-------- GIVEN INFORMATION

Lemma join_Forall P sep bs :
  Forall P sep → Forall (Forall P) bs → Forall P (join sep bs).
Proof.
  intros Hsep Hbs. induction Hbs as [| b bs Hb Hbs IH]; [constructor |].
  destruct bs as [| b1 bs]; [done |].
  change (join sep (b :: b1 :: bs)) with (b ++ sep ++ join sep (b1 :: bs)).
  repeat (apply Forall_app; split); done.
Qed.

(** The report holds characters of the content, of the terms and of the
    fixed text of the blocks only. *)
Lemma report_Forall P content terms :
  Forall P (nl ++ header []) → Forall (Forall P) terms → Forall P content →
  Forall P (report content terms).
Proof.
  intros Hfix Hts Hc. unfold report. apply join_Forall.
  - by apply Forall_app in Hfix as [Hnl _].
  - by apply search_Forall.
Qed.

End Texts.

(** ** What a run can end with *)

Section Outcomes.

Implicit Types w : world.
Implicit Types s content : pystr.

Lemma scalar_from_scalar lo cp : scalar_from lo cp = true → scalar cp = true.
Proof.
  unfold scalar, scalar_from. intros H.
  apply andb_true_iff in H as [H Hs]. apply andb_true_iff in H as [_ Hhi].
  by rewrite (proj2 (N.leb_le 0 cp) (N.le_0_l cp)), Hhi, Hs.
Qed.

Lemma scalar_ascii n : (n < 0x80)%N → scalar n = true.
Proof.
  intros Hn. apply (scalar_from_scalar 0). unfold scalar_from.
  rewrite (proj2 (N.leb_le 0 n)) by lia.
  rewrite (proj2 (N.leb_le n 0x10FFFF)) by lia.
  by rewrite (proj2 (N.leb_gt 0xD800 n)) by lia.
Qed.

(** Strict decoding yields scalar values only. *)
Lemma utf8_decode_scalar bs s :
  utf8_decode bs = Some s → Forall (fun c => scalar c = true) s.
Proof.
  assert (∀ n bs s, (length bs ≤ n)%nat → utf8_decode bs = Some s →
                    Forall (fun c => scalar c = true) s) as Hfuel.
  { clear bs s. induction n as [| n IH]; intros bs s Hn H.
    - destruct bs; [| simpl in Hn; lia]. injection H as <-. constructor.
    - destruct bs as [| b r]; [injection H as <-; constructor |].
      simpl in Hn. cbn [utf8_decode] in H. cbv zeta in H.
      destruct (N.ltb_spec (Byte.to_N b) 0x80) as [H1 | H1].
      { apply fmap_Some in H as (s' & Hs' & ->).
        constructor; [by apply scalar_ascii | apply (IH r); [lia | done]]. }
      destruct ((0xC0 <=? Byte.to_N b)%N && (Byte.to_N b <? 0xE0)%N).
      { destruct r as [| b1 r1]; [done |].
        destruct (is_cont b1 && scalar_from _ _) eqn:E; [| done].
        apply andb_true_iff in E as [_ E].
        apply fmap_Some in H as (s' & Hs' & ->).
        constructor; [by apply scalar_from_scalar in E |].
        apply (IH r1); [simpl in Hn; lia | done]. }
      destruct ((0xE0 <=? Byte.to_N b)%N && (Byte.to_N b <? 0xF0)%N).
      { destruct r as [| b1 [| b2 r2]]; [done | done |].
        destruct (is_cont b1 && is_cont b2 && scalar_from _ _) eqn:E;
          [| done].
        apply andb_true_iff in E as [_ E].
        apply fmap_Some in H as (s' & Hs' & ->).
        constructor; [by apply scalar_from_scalar in E |].
        apply (IH r2); [simpl in Hn; lia | done]. }
      destruct ((0xF0 <=? Byte.to_N b)%N && (Byte.to_N b <? 0xF8)%N);
        [| done].
      destruct r as [| b1 [| b2 [| b3 r3]]]; [done | done | done |].
      destruct (is_cont b1 && is_cont b2 && is_cont b3 && scalar_from _ _)
        eqn:E; [| done].
      apply andb_true_iff in E as [_ E].
      apply fmap_Some in H as (s' & Hs' & ->).
      constructor; [by apply scalar_from_scalar in E |].
      apply (IH r3); [simpl in Hn; lia | done]. }
  by apply (Hfuel (length bs)).
Qed.

(** A successful read gives the decoded bytes with newlines made uniform. *)
Lemma read_text_ok_inv path w content :
  (read_text path w).1 = inr content →
  ∃ f s, files w !! path = Some f ∧ readable f = true ∧
         utf8_decode (data f) = Some s ∧ content = universal_newlines s.
Proof.
  unfold read_text. destruct (files w !! path) as [f |]; [| done].
  destruct (readable f) eqn:Hr; [| done].
  destruct (utf8_decode (data f)) as [s |] eqn:Hd; [| done].
  simpl. intros [= <-]. by exists f, s.
Qed.

Lemma read_text_ok path w f s :
  files w !! path = Some f → readable f = true →
  utf8_decode (data f) = Some s →
  read_text path w = (inr (universal_newlines s), w).
Proof. intros Hf Hr Hd. unfold read_text. by rewrite Hf, Hr, Hd. Qed.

----------------

## EXERCISE DETAILS:
Return every record, leaving each line exactly as it was given.

## FINISHED TASK:
Lemma join_Forall P sep bs :
  Forall P sep → Forall (Forall P) bs → Forall P (join sep bs).
Proof.
  intros Hsep Hbs. induction Hbs as [| b bs Hb Hbs IH]; [constructor |].
  destruct bs as [| b1 bs]; [done |].
  change (join sep (b :: b1 :: bs)) with (b ++ sep ++ join sep (b1 :: bs)).
  repeat (apply Forall_app; split); done.
Qed.

(** The report holds characters of the content, of the terms and of the
    fixed text of the blocks only. *)
Lemma report_Forall P content terms :
  Forall P (nl ++ header []) → Forall (Forall P) terms → Forall P content →
  Forall P (report content terms).
Proof.
  intros Hfix Hts Hc. unfold report. apply join_Forall.
  - by apply Forall_app in Hfix as [Hnl _].
  - by apply search_Forall.
Qed.

End Texts.

(** ** What a run can end with *)

Section Outcomes.

Implicit Types w : world.
Implicit Types s content : pystr.

Lemma scalar_from_scalar lo cp : scalar_from lo cp = true → scalar cp = true.
Proof.
  unfold scalar, scalar_from. intros H.
  apply andb_true_iff in H as [H Hs]. apply andb_true_iff in H as [_ Hhi].
  by rewrite (proj2 (N.leb_le 0 cp) (N.le_0_l cp)), Hhi, Hs.
Qed.

Lemma scalar_ascii n : (n < 0x80)%N → scalar n = true.
Proof.
  intros Hn. apply (scalar_from_scalar 0). unfold scalar_from.
  rewrite (proj2 (N.leb_le 0 n)) by lia.
  rewrite (proj2 (N.leb_le n 0x10FFFF)) by lia.
  by rewrite (proj2 (N.leb_gt 0xD800 n)) by lia.
Qed.

(** Strict decoding yields scalar values only. *)
Lemma utf8_decode_scalar bs s :
  utf8_decode bs = Some s → Forall (fun c => scalar c = true) s.
Proof.
  assert (∀ n bs s, (length bs ≤ n)%nat → utf8_decode bs = Some s →
                    Forall (fun c => scalar c = true) s) as Hfuel.
  { clear bs s. induction n as [| n IH]; intros bs s Hn H.
    - destruct bs; [| simpl in Hn; lia]. injection H as <-. constructor.
    - destruct bs as [| b r]; [injection H as <-; constructor |].
      simpl in Hn. cbn [utf8_decode] in H. cbv zeta in H.
      destruct (N.ltb_spec (Byte.to_N b) 0x80) as [H1 | H1].
      { apply fmap_Some in H as (s' & Hs' & ->).
        constructor; [by apply scalar_ascii | apply (IH r); [lia | done]]. }
      destruct ((0xC0 <=? Byte.to_N b)%N && (Byte.to_N b <? 0xE0)%N).
      { destruct r as [| b1 r1]; [done |].
        destruct (is_cont b1 && scalar_from _ _) eqn:E; [| done].
        apply andb_true_iff in E as [_ E].
        apply fmap_Some in H as (s' & Hs' & ->).
        constructor; [by apply scalar_from_scalar in E |].
        apply (IH r1); [simpl in Hn; lia | done]. }
      destruct ((0xE0 <=? Byte.to_N b)%N && (Byte.to_N b <? 0xF0)%N).
      { destruct r as [| b1 [| b2 r2]]; [done | done |].
        destruct (is_cont b1 && is_cont b2 && scalar_from _ _) eqn:E;
          [| done].
        apply andb_true_iff in E as [_ E].
        apply fmap_Some in H as (s' & Hs' & ->).
        constructor; [by apply scalar_from_scalar in E |].
        apply (IH r2); [simpl in Hn; lia | done]. }
      destruct ((0xF0 <=? Byte.to_N b)%N && (Byte.to_N b <? 0xF8)%N);
        [| done].
      destruct r as [| b1 [| b2 [| b3 r3]]]; [done | done | done |].
      destruct (is_cont b1 && is_cont b2 && is_cont b3 && scalar_from _ _)
        eqn:E; [| done].
      apply andb_true_iff in E as [_ E].
      apply fmap_Some in H as (s' & Hs' & ->).
      constructor; [by apply scalar_from_scalar in E |].
      apply (IH r3); [simpl in Hn; lia | done]. }
  by apply (Hfuel (length bs)).
Qed.

(** A successful read gives the decoded bytes with newlines made uniform. *)
Lemma read_text_ok_inv path w content :
  (read_text path w).1 = inr content →
  ∃ f s, files w !! path = Some f ∧ readable f = true ∧
         utf8_decode (data f) = Some s ∧ content = universal_newlines s.
Proof.
  unfold read_text. destruct (files w !! path) as [f |]; [| done].
  destruct (readable f) eqn:Hr; [| done].
  destruct (utf8_decode (data f)) as [s |] eqn:Hd; [| done].
  simpl. intros [= <-]. by exists f, s.
Qed.

Lemma read_text_ok path w f s :
  files w !! path = Some f → readable f = true →
  utf8_decode (data f) = Some s →
  read_text path w = (inr (universal_newlines s), w).
Proof. intros Hf Hr Hd. unfold read_text. by rewrite Hf, Hr, Hd. Qed.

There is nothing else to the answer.